Keywords: spinal cord injuries, cough
Patients with cervical and thoracic spinal cord injuries suffer from paralysis of a major portion of their expiratory muscles and therefore lack a normal cough mechanism (1–3). Consequently, most of these patients have a markedly reduced ability to clear airway secretions and are dependent upon caregiver support to apply suctioning, manually assisted coughing, or other techniques for airway management. Moreover, lack of an adequate cough contributes to their development of recurrent respiratory tract infections and atelectasis (4–6) and attendant high morbidity and mortality. Respiratory tract infections remain a major cause of death in this patient population (7–10).
The network of neurons in the spinal cord and peripheral neuromuscular system below the level of injury remains intact in most patients with spinal cord injury (3). Therefore, the expiratory muscles are amenable to various stimulation techniques to generate large positive airway pressures and peak expiratory flow rates with the potential to produce a functionally effective cough mechanism (11–13).
METHODS
This investigation was approved by the Investigational Review Boards at MetroHealth Medical Center and the National Institute of Neurological Disorders and Stroke. Informed consent was obtained from each patient before enrollment in the study.
A 52-yr-old man developed incomplete tetraplegia (C5-C6 level, ASIA C) after a motor vehicle accident 7 yr ago. Before his injury, he had smoked 1.5 packs of cigarettes per day for 30 yr. He had no history of chronic lung, heart, or cerebrovascular disease. Since his injury, he had experienced difficulty clearing his throat and expectorating secretions and relied on frequent assisted cough maneuvers each week (8.57 ± 2.3 times per week [mean ± SEM]). On several occasions, he nearly asphyxiated secondary to aspiration of food particles. He had been treated for upper respiratory tract infections on a regular basis–two to three times per year and had required antibiotics and aggressive respiratory management, including frequent manually assisted coughing and aerosolized bronchodilators. He was hospitalized for management of pneumonia, which necessitated tracheostomy and mechanical ventilation. He had a history of autonomic dysreflexia, which occurred in association with infections. On physical examination, his height and weight were 183 cm and 99 kg, respectively. His lung fields were clear to auscultation. His upper rib cage retracted slightly inward with inspiration. His abdomen was protuberant. A Foley catheter was present. Neurologically, he had complete paralysis of his lower extremities and partial paralysis of both upper extremities. Chest X-ray was clear. His FVC, FEV1, and inspiratory capacity were 1.96 L (38.8% predicted), 1.64 L (41.1% predicted), and 1.33 L (38.6% predicted), respectively. Maximal expiratory and inspiratory pressures and peak expiratory flow rates were also reduced (22 cm H2O, 72 cm H2O, and 2.4 L/s, respectively).

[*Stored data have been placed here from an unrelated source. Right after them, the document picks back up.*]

(** X2: the reversal only removes.  Each result is a sublist of the
    collection it was given (the order of what stays is kept), and at most
    one element goes for each rule of the table. *)
Theorem reversal_removes rules this indexer (C A : list Z) :
  (undoIndexerSpecificConfiguration rules this indexer C A).1 `sublist_of` C
  ∧ (undoIndexerSpecificConfiguration rules this indexer C A).2 `sublist_of` A
  ∧ length C
    ≤ length (undoIndexerSpecificConfiguration rules this indexer C A).1
      + length rules
  ∧ length A
    ≤ length (undoIndexerSpecificConfiguration rules this indexer C A).2
      + length rules.
Proof.
  rewrite undoIndexerSpecificConfiguration_split. simpl.
  assert (length (List.filter (ruleSelects this indexer) rules)
          ≤ length rules) as Hlen.
  { induction rules as [|r rs IH]; [done|]. simpl.
    destruct (ruleSelects this indexer r); simpl; lia. }
  split; [apply sublist_splices|]. split; [apply sublist_splices|].
  split.
  - pose proof (length_splices_lower
                  (selectedCategories rules this indexer) C) as H.
    unfold selectedCategories in H at 2. rewrite length_fmap in H. lia.
  - pose proof (length_splices_lower
                  (selectedAnimeCategories rules this indexer) A) as H.
    unfold selectedAnimeCategories in H at 2. rewrite length_fmap in H. lia.
Qed.

(** X3: when no rule of the table is selected for the consumer and the
    indexer, the application and the reversal leave both collections as
    they are, and [doesIndexerSpecificRuleApply] answers false. *)
Theorem rules_for_others_are_ignored rules this indexer (C A : list Z) :
  (∀ r, r ∈ rules →
        ¬ ((IndexSpecificRule.service r = ALL
            ∨ IndexSpecificRule.service r = Service.serviceName this)
           ∧ IndexSpecificRule.indexerId r = JackettIndexer.id indexer)) →
  indexerSpecificConfiguration rules this indexer C A = (C, A)
  ∧ undoIndexerSpecificConfiguration rules this indexer C A = (C, A)
  ∧ doesIndexerSpecificRuleApply rules this indexer = false.
Proof.
  intros Hnone.
  assert (List.filter (ruleSelects this indexer) rules = []) as Hfil.
  { induction rules as [|r rs IH]; [done|]. simpl.
    destruct (ruleSelects this indexer r) eqn:E.
    - apply ruleSelects_true in E. destruct (Hnone r); [|done].
      apply elem_of_cons. by left.
    - apply IH. intros r' Hr'. apply Hnone, elem_of_cons. by right. }
  rewrite indexerSpecificConfiguration_split,
    undoIndexerSpecificConfiguration_split.
  unfold selectedCategories, selectedAnimeCategories. rewrite Hfil.
  split; [done|]. split; [done|].
  unfold doesIndexerSpecificRuleApply.
  apply not_true_iff_false. rewrite existsb_exists.
  intros (r & Hr%list_elem_of_In & Hs%ruleSelects_true). by apply (Hnone r).
Qed.

Lemma rules_for_others_are_ignored_witness :
  indexerSpecificConfiguration [Scenario.ruleCategory5030]
    (Scenario.sonarr [])
    {| JackettIndexer.id := 2; JackettIndexer.categories := [2000%Z] |}
    [2000%Z] []
  = ([2000%Z], [])
  ∧ undoIndexerSpecificConfiguration [Scenario.ruleCategory5030]
      (Scenario.sonarr [])
      {| JackettIndexer.id := 2; JackettIndexer.categories := [2000%Z] |}
      [2000%Z] []
    = ([2000%Z], [])
  ∧ doesIndexerSpecificRuleApply [Scenario.ruleCategory5030]
      (Scenario.sonarr [])
      {| JackettIndexer.id := 2; JackettIndexer.categories := [2000%Z] |}
    = false.
Proof.
  apply rules_for_others_are_ignored.
  intros r ->%list_elem_of_singleton [_ Hid]. simpl in Hid. lia.
Defined.

(** X4: on collections without repetition the reversal is idempotent:
    reversing what a reversal left changes nothing. *)
Theorem reversal_idempotent rules this indexer (C A : list Z) :
  NoDup C → NoDup A →
  undoIndexerSpecificConfiguration rules this indexer
    (undoIndexerSpecificConfiguration rules this indexer C A).1
    (undoIndexerSpecificConfiguration rules this indexer C A).2
  = undoIndexerSpecificConfiguration rules this indexer C A.
Proof.
  intros HC HA. rewrite !undoIndexerSpecificConfiguration_split. simpl.
  f_equal; apply splices_fixed; intros x Hx; by apply splices_NoDup.
Qed.

Lemma reversal_idempotent_witness :
  undoIndexerSpecificConfiguration [Scenario.ruleCategory5030]
    (Scenario.sonarr []) (Scenario.jackett1 [2000%Z])
    (undoIndexerSpecificConfiguration [Scenario.ruleCategory5030]
       (Scenario.sonarr []) (Scenario.jackett1 [2000%Z])
       [2000%Z; 5030%Z] []).1
    (undoIndexerSpecificConfiguration [Scenario.ruleCategory5030]
       (Scenario.sonarr []) (Scenario.jackett1 [2000%Z])
       [2000%Z; 5030%Z] []).2
  = undoIndexerSpecificConfiguration [Scenario.ruleCategory5030]
      (Scenario.sonarr []) (Scenario.jackett1 [2000%Z]) [2000%Z; 5030%Z] [].
Proof.
  apply reversal_idempotent.
  - apply NoDup_cons. split; [|apply NoDup_singleton].
    intros [=]%list_elem_of_singleton.
  - apply NoDup_nil_2.
Defined.

(** With a repeated element the reversal is not idempotent. *)
Example reversal_repeated_element :
  (undoIndexerSpecificConfiguration [Scenario.ruleCategory5030]
     (Scenario.sonarr []) (Scenario.jackett1 []) [5030%Z; 5030%Z] []).1
  = [5030%Z]
  ∧ (undoIndexerSpecificConfiguration [Scenario.ruleCategory5030]
       (Scenario.sonarr []) (Scenario.jackett1 []) [5030%Z] []).1
    = [].
Proof. split; reflexivity. Qed.

(** ** The check on a record the application produced *)

(** X5: a stored array that is the application of the rules to the
    available categories, none of which is named by a selected rule, is
    reversed by the check to exactly the available categories, which are
    then compared with themselves. *)
Theorem check_undoes_application rules k indexer w current (A : list Z) :
  Service.indexers (self w) !! k = Some current →
  Indexer.categories current
  = (indexerSpecificConfiguration rules (self w) indexer
       (List.filter (includes (JackettIndexer.categories indexer))
                    (Service.categories (self w))) A).1 →
  (∀ r c, r ∈ rules → ruleSelects (self w) indexer r = true →
          IndexSpecificRule.category r = Some c →
          ¬ (c ∈ Service.categories (self w)
             ∧ c ∈ JackettIndexer.categories indexer)) →
  ∃ w', containsAllWantedCategories rules k indexer w
        = Some (arrayEquals
                  (List.filter (includes (JackettIndexer.categories indexer))
                               (Service.categories (self w)))
                  (List.filter (includes (JackettIndexer.categories indexer))
                               (Service.categories (self w))),
                w')
    ∧ Service.indexers (self w') !! k
      = Some (Indexer.withCategories current
                (List.filter (includes (JackettIndexer.categories indexer))
                             (Service.categories (self w)))).
Proof.
  intros Hk Hstored Hfree.
  assert (reversedCategories rules (self w) current indexer
          = availableCategories (self w) indexer) as Hrev.
  { unfold reversedCategories. rewrite Hstored.
    rewrite indexerSpecificConfiguration_split. simpl.
    rewrite undoIndexerSpecificConfiguration_split. simpl.
    rewrite splices_after_pushes. apply splices_fixed.
    intros c (r & Hr & Hs & Hc)%elem_of_selectedCategories.
    rewrite elem_of_availableCategories. eauto. }
  eexists. rewrite (containsAllWantedCategories_run rules _ _ _ _ Hk).
  rewrite Hrev. split; [reflexivity|].
  simpl. rewrite list_lookup_alter_eq, Hk. simpl. by rewrite Hrev.
Qed.

Lemma check_undoes_application_witness :
  ∃ w',
    containsAllWantedCategories [Scenario.ruleCategory5030] 0
      (Scenario.jackett1 [2000%Z])
      (Scenario.world
         (Scenario.sonarr [Scenario.existing 1 7 [2000%Z; 5030%Z]]))
    = Some (arrayEquals [2000%Z] [2000%Z], w')
    ∧ Service.indexers (self w') !! 0 = Some (Scenario.existing 1 7 [2000%Z]).
Proof.
  apply (check_undoes_application [Scenario.ruleCategory5030] 0
           (Scenario.jackett1 [2000%Z])
           (Scenario.world
              (Scenario.sonarr [Scenario.existing 1 7 [2000%Z; 5030%Z]]))
           (Scenario.existing 1 7 [2000%Z; 5030%Z]) []).
  - reflexivity.
  - reflexivity.
  - intros r c ->%list_elem_of_singleton _ [= <-] [Hc _].
    by apply list_elem_of_singleton in Hc.
Defined.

Based upon previous animal studies (14–16), an electrical stimulation system (ESS) was surgically implanted in a single procedure in an attempt to produce an effective cough system. After partial hemilaminectomies at the T9, T11, and L1 spinal cord levels, three 4-mm, single-lead, platinum-iridium disc electrodes (Freehand Epimysial Electrode; NeuroControl Corp., Valley View, OH) were positioned midline in the epidural space on the thecal sac at the T9, T11, and L1 levels with fluoroscopic guidance. A single-disc, ground electrode (30 mm) was positioned on the surface of the thoracic muscle fascial plane. A radiofrequency receiver (7.6 × 4.6 × 0.85 cm; 12 g) (Finetech Medical Ltd., Welwyn Garden City, Hertfordshire, UK) was placed in a subcutaneous pocket just above the left costal margin. The electrode wires were tunneled subcutaneously and connected to the receiver. Contraction of the abdominal muscles was confirmed by visual inspection and palpation during electrical stimulation applied in the operating room.
Postoperatively, stimulation was applied by activating a small, portable external transmitter (9.5 × 6 × 2.5 cm) connected to a rubberized antenna, which was secured on the skin with tape over the implanted receiver. The transmitter, powered by a rechargeable battery, delivers a radiofrequency signal to the implanted receiver, which converts this to an electrical signal that is transmitted to the electrodes. The patient underwent a conditioning period consisting of supramaximal stimulation for 6 wk. The patient also used the device as needed for clearing his throat or evacuating secretions. Because the patient had the ability to move his right hand, he was able to trigger the device independently by applying pressure to one of several buttons on the transmitter. While using the device, the patient mimicked a normal cough: He initiated an inspiratory effort just before stimulation, briefly maintained a closed glottis during stimulation, and opened his glottis while attempting to forcefully exhale.
Measurements of airway pressure, expired volume, and expiratory flow rate during stimulation were recorded using previously described conventional techniques (17, 18) through a full-face mask to assess the force of expiratory muscle contraction and cough efficacy.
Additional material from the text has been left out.